__REQUIRED WORK__.
Output the data below line for line, exactly, up to and including the line where "- pose proof" appears.

__TASK INPUTS__.
::::::::::
(** [add_layer] returns normally exactly when the name of the layer is
    neither a layer nor a blob of the net, none of the provided names is a
    blob of the net, [needs] and [provides] are both tuples or neither is,
    and none of the needed and provided names is the name of a layer, the
    new layer included.  What it raises otherwise is an [InvalidNetError]
    or a [TypeError]; it is a [TypeError] exactly when the name of the
    layer is free, none of the provided names is a blob of the net, and
    exactly one of [needs] and [provides] is a tuple. *)
Theorem add_layer_succeeds_iff self layer needs provides :
  ((∃ self', add_layer layer needs provides self = (Ok tt, self'))
   ↔ layers self !! name layer = None ∧ blobs self !! name layer = None
     ∧ (∀ b, b ∈ names_of provides → blobs self !! b = None)
     ∧ is_tuple needs = is_tuple provides
     ∧ (∀ b, b ∈ names_of needs ++ names_of provides →
             layers self !! b = None ∧ b ≠ name layer))
  ∧ (∀ e self', add_layer layer needs provides self = (Raise e, self') →
                (∃ msg, e = InvalidNetError msg) ∨ e = TypeError)
  ∧ ((∃ self', add_layer layer needs provides self = (Raise TypeError, self'))
     ↔ layers self !! name layer = None ∧ blobs self !! name layer = None
       ∧ (∀ b, b ∈ names_of provides → blobs self !! b = None)
       ∧ is_tuple needs ≠ is_tuple provides).
Proof.
  split; [|split].
  - pose proof (add_layer_raises_iff self layer needs provides) as Hiff.
    pose proof (add_layer_type_error_iff self layer needs provides) as Hty.
    split.
    + intros (self' & Hok).
      assert (Hno : ¬ ∃ msg s, add_layer layer needs provides self
                               = (Raise (InvalidNetError msg), s)).
      { intros (msg & s & Hr). rewrite Hr in Hok. discriminate Hok. }
      assert (Hnt : ¬ ∃ s, add_layer layer needs provides self
                           = (Raise TypeError, s)).
      { intros (s & Hr). rewrite Hr in Hok. discriminate Hok. }
      rewrite Hiff in Hno. rewrite Hty in Hnt.
      assert (Hl : layers self !! name layer = None)
        by (apply eq_None_not_Some; tauto).
      assert (Hb : blobs self !! name layer = None)
        by (apply eq_None_not_Some; tauto).
      assert (Hps : ∀ b, b ∈ names_of provides → blobs self !! b = None).
      { intros b Hb'. apply eq_None_not_Some. intros Hs. apply Hno.
        right; right; left. by exists b. }
      assert (Hmix : is_tuple needs = is_tuple provides).
      { destruct (decide (is_tuple needs = is_tuple provides)) as [|Hne];
          [done|]. destruct Hnt. done. }
      split; [done|]. split; [done|]. split; [done|]. split; [done|].
      intros b Hb'. split.
      * apply eq_None_not_Some. intros Hs. apply Hno.
        right; right; right. split; [done|]. exists b. split; [done|by left].
      * intros ->. apply Hno. right; right; right. split; [done|].
        exists (name layer). split; [done|by right].
    + intros (Hl & Hb & Hps & Hmix & Hnames). by apply add_layer_unmixed.
  - intros e self'. unfold add_layer. simpl.
    destruct (_ || _); [intros [= <- _]; left; by eexists|].
    destruct (first_known_blob _ _); [intros [= <- _]; left; by eexists|].
    destruct (xorb _ _); [intros [= <- _]; by right|].
    destruct (add_blobs _ _) as [[[]|e'] s] eqn:Hadd; [done|].
    intros [= <- _]. left. by eapply add_blobs_raises_invalid.
  - apply add_layer_type_error_iff.
Qed.
(** The placement of an image of size [iw] x [ih]:
    [(x, y, draw_w, draw_h)]. *)
Definition fit (iw ih : N) : result (R * R * R * R) :=
  rbind (truediv_int box_w (Z.of_N iw)) (fun sw =>
  rbind (truediv_int box_h (Z.of_N ih)) (fun sh =>
  let scale := py_min sw sh in
  let draw_w := mul_int (Z.of_N iw) scale in
  let draw_h := mul_int (Z.of_N ih) scale in
  rbind (truediv_int (box_w - draw_w)%py 2) (fun dx =>
  rbind (truediv_int (box_h - draw_h)%py 2) (fun dy =>
  let x := (margin_x + dx)%py in
  let y := (lit 12 10 * inch + dy)%py in
  Ok (x, y, draw_w, draw_h))))).

(** The rectangle that [fit] returns when no division raises. *)
Definition fit_rect (iw ih : N) : R * R * R * R :=
  let scale := py_min (fdiv box_w (of_int (Z.of_N iw)))
                      (fdiv box_h (of_int (Z.of_N ih))) in
  let draw_w := mul_int (Z.of_N iw) scale in
  let draw_h := mul_int (Z.of_N ih) scale in
  ((margin_x + fdiv (box_w - draw_w) (of_int 2))%py,
   (lit 12 10 * inch + fdiv (box_h - draw_h) (of_int 2))%py,
   draw_w, draw_h).

(** The logo of a page, drawn in a box of [lw] x [lh] inches. *)
Definition draw_logo (logo_img : option Image) (lw lh : R) : M R unit :=
  match logo_img with
  | Some logo =>
      (lr <- lift (img_to_reader encoder logo) ;;
       let logo_w := lw * inch in
       let logo_h := lh * inch in
       drawImage lr (W - logo_w - lit 8 10 * inch) (H - logo_h - lit 9 10 * inch)
                 logo_w logo_h "auto")%py
  | None => ret tt
  end.

Definition cover_page (today : date) (logo_img : option Image)
  (title subtitle footer : string) : M R unit :=
  (setTitle title ;;
   setFont "Helvetica-Bold" 26 ;;
   drawString (lit 10 10 * inch) (H - lit 14 10 * inch) title ;;
   setFont "Helvetica" 14 ;;
   drawString (lit 10 10 * inch) (H - lit 18 10 * inch) subtitle ;;
   setFont "Helvetica" 11 ;;
   drawString (lit 10 10 * inch) (H - lit 22 10 * inch)
              ("Generated: " ++ isoformat today) ;;
   draw_logo logo_img (lit 16 10) (lit 10 10) ;;
   line (lit 10 10 * inch) (H - lit 25 10 * inch)
        (W - lit 10 10 * inch) (H - lit 25 10 * inch) ;;
   setFont "Helvetica" 10 ;;
   drawString (lit 10 10 * inch) (lit 8 10 * inch) footer ;;
   showPage)%py.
::::::::::
__WRITTEN ANSWER__.
(** [add_layer] returns normally exactly when the name of the layer is
    neither a layer nor a blob of the net, none of the provided names is a
    blob of the net, [needs] and [provides] are both tuples or neither is,
    and none of the needed and provided names is the name of a layer, the
    new layer included.  What it raises otherwise is an [InvalidNetError]
    or a [TypeError]; it is a [TypeError] exactly when the name of the
    layer is free, none of the provided names is a blob of the net, and
    exactly one of [needs] and [provides] is a tuple. *)
Theorem add_layer_succeeds_iff self layer needs provides :
  ((∃ self', add_layer layer needs provides self = (Ok tt, self'))
   ↔ layers self !! name layer = None ∧ blobs self !! name layer = None
     ∧ (∀ b, b ∈ names_of provides → blobs self !! b = None)
     ∧ is_tuple needs = is_tuple provides
     ∧ (∀ b, b ∈ names_of needs ++ names_of provides →
             layers self !! b = None ∧ b ≠ name layer))
  ∧ (∀ e self', add_layer layer needs provides self = (Raise e, self') →
                (∃ msg, e = InvalidNetError msg) ∨ e = TypeError)
  ∧ ((∃ self', add_layer layer needs provides self = (Raise TypeError, self'))
     ↔ layers self !! name layer = None ∧ blobs self !! name layer = None
       ∧ (∀ b, b ∈ names_of provides → blobs self !! b = None)
       ∧ is_tuple needs ≠ is_tuple provides).
Proof.
  split; [|split].
  - pose proof (add_layer_raises_iff self layer needs provides) as Hiff.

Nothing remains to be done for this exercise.